■ **Problem to work on**: Please report, as a single number, how many lines in the entries include the string "Hsets".

+++

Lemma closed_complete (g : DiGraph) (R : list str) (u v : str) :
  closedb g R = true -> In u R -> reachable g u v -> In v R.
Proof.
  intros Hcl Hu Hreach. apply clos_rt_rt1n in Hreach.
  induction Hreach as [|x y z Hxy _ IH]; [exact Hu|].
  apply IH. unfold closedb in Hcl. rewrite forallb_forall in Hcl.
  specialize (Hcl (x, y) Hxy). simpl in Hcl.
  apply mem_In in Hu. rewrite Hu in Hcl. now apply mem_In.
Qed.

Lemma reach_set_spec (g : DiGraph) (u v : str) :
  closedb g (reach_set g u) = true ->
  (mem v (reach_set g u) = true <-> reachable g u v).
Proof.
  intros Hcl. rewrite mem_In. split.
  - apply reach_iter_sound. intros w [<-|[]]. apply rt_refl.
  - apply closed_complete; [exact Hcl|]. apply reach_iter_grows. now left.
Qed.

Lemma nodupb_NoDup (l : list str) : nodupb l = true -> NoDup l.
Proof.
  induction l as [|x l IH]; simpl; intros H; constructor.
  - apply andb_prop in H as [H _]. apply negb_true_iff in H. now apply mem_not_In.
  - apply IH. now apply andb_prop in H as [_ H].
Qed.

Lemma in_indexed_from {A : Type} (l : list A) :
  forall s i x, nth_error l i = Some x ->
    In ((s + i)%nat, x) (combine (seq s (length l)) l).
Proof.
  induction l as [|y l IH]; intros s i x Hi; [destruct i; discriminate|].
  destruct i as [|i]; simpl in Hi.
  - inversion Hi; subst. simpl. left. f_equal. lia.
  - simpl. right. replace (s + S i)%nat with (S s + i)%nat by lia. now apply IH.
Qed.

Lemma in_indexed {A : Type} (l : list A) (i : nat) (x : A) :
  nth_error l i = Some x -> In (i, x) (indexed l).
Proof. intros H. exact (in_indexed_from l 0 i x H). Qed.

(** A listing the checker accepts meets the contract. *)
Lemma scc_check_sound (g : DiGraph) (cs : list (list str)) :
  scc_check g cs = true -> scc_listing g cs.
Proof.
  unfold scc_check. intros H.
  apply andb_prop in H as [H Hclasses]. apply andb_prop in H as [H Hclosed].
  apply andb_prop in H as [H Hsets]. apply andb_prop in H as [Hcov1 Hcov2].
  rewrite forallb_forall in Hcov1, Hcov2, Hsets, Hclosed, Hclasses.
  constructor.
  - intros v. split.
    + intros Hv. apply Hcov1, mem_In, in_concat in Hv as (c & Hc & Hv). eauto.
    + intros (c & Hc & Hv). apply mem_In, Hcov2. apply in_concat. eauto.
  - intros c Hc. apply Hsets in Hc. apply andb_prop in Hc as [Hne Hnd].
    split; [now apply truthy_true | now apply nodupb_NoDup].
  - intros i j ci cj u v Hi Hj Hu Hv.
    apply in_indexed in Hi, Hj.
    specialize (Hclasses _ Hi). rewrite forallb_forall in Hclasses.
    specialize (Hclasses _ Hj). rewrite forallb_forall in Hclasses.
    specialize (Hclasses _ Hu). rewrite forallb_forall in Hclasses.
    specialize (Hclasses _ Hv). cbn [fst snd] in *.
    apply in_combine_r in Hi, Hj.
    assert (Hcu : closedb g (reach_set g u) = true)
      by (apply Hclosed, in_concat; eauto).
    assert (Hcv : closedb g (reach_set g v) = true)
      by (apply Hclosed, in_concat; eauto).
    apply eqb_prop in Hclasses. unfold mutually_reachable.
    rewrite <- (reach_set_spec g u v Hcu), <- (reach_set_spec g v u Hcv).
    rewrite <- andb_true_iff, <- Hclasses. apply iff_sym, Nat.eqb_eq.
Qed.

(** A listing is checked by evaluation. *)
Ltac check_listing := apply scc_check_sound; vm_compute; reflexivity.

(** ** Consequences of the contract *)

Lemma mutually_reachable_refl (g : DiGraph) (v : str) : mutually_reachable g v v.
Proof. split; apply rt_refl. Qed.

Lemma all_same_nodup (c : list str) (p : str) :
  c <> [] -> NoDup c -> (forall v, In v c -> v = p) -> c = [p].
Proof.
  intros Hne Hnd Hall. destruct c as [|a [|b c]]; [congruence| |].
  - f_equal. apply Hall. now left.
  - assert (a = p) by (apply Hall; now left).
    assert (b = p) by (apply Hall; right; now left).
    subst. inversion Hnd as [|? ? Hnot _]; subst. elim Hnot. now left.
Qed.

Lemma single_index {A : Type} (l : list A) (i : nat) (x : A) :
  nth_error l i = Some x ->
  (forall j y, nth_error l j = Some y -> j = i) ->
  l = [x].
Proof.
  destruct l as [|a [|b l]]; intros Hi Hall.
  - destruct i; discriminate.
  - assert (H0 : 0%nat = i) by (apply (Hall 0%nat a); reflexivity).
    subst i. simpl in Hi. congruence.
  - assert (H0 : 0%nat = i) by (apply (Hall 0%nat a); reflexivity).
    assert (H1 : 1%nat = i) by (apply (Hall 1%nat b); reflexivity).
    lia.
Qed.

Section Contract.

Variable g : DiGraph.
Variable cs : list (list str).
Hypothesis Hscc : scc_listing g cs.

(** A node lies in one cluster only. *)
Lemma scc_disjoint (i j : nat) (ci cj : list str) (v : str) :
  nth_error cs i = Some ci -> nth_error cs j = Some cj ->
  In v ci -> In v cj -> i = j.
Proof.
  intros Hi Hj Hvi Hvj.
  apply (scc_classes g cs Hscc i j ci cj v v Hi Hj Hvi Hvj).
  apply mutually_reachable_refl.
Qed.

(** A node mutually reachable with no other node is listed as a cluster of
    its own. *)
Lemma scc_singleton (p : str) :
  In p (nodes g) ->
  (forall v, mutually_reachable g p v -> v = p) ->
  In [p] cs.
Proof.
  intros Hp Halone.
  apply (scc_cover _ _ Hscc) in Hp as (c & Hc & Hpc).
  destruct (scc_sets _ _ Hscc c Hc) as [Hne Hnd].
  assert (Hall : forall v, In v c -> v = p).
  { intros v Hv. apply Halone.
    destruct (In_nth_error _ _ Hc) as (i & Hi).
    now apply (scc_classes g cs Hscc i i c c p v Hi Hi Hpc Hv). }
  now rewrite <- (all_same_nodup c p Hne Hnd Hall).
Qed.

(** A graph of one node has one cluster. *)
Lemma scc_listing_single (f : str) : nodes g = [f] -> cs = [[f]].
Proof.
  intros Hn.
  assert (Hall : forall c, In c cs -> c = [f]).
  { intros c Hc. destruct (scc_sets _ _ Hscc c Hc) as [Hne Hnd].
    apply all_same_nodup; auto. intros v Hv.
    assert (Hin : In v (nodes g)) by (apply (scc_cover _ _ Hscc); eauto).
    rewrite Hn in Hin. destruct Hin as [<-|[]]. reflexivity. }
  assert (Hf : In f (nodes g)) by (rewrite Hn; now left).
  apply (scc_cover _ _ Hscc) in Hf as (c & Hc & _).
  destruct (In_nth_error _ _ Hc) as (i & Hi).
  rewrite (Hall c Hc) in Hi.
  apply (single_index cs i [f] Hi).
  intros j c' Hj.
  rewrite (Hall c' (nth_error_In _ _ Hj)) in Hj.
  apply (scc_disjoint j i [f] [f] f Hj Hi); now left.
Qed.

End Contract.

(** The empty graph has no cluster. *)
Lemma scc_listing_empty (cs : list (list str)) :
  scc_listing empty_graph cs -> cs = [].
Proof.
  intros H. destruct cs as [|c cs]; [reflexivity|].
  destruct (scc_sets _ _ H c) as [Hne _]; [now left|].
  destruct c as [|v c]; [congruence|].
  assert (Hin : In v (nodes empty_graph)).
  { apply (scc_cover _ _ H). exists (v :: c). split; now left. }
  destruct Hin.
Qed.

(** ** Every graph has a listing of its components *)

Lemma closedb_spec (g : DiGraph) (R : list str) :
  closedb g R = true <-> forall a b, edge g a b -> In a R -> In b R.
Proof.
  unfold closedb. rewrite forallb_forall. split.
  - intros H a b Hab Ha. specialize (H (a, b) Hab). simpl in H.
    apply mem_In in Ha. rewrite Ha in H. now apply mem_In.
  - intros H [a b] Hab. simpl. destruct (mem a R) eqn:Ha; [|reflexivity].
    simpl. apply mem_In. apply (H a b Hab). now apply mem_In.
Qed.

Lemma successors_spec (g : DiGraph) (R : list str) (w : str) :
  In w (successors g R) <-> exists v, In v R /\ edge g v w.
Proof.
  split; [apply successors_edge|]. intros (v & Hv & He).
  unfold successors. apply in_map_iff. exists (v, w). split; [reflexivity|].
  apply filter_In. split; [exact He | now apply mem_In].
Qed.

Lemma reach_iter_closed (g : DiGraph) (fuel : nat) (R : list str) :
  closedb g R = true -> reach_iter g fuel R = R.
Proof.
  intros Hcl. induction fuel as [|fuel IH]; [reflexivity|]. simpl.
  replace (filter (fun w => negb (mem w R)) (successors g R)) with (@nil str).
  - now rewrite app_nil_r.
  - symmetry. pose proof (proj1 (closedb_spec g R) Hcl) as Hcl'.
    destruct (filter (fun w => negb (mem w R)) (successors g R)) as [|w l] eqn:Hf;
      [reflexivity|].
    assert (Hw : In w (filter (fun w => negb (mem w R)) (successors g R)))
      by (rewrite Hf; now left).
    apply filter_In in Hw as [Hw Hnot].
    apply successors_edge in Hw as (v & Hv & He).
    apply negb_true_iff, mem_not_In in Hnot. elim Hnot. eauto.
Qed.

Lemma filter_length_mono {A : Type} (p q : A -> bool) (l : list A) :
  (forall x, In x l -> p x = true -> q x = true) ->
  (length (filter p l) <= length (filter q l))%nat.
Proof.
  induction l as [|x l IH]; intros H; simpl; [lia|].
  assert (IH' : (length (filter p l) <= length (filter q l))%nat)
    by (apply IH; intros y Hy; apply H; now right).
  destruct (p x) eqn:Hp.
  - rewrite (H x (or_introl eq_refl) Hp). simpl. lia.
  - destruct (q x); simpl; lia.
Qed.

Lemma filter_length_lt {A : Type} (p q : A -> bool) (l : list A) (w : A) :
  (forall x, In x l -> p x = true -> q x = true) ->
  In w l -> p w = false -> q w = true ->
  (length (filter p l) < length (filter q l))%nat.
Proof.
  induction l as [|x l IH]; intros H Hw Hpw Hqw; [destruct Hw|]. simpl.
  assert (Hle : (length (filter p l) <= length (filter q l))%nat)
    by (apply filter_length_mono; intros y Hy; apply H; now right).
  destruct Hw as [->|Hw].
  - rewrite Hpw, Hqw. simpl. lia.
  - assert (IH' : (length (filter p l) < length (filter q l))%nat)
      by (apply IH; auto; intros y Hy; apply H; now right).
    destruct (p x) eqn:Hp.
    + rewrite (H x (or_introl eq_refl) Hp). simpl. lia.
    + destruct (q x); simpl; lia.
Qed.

+++

■ **Solution below**: 3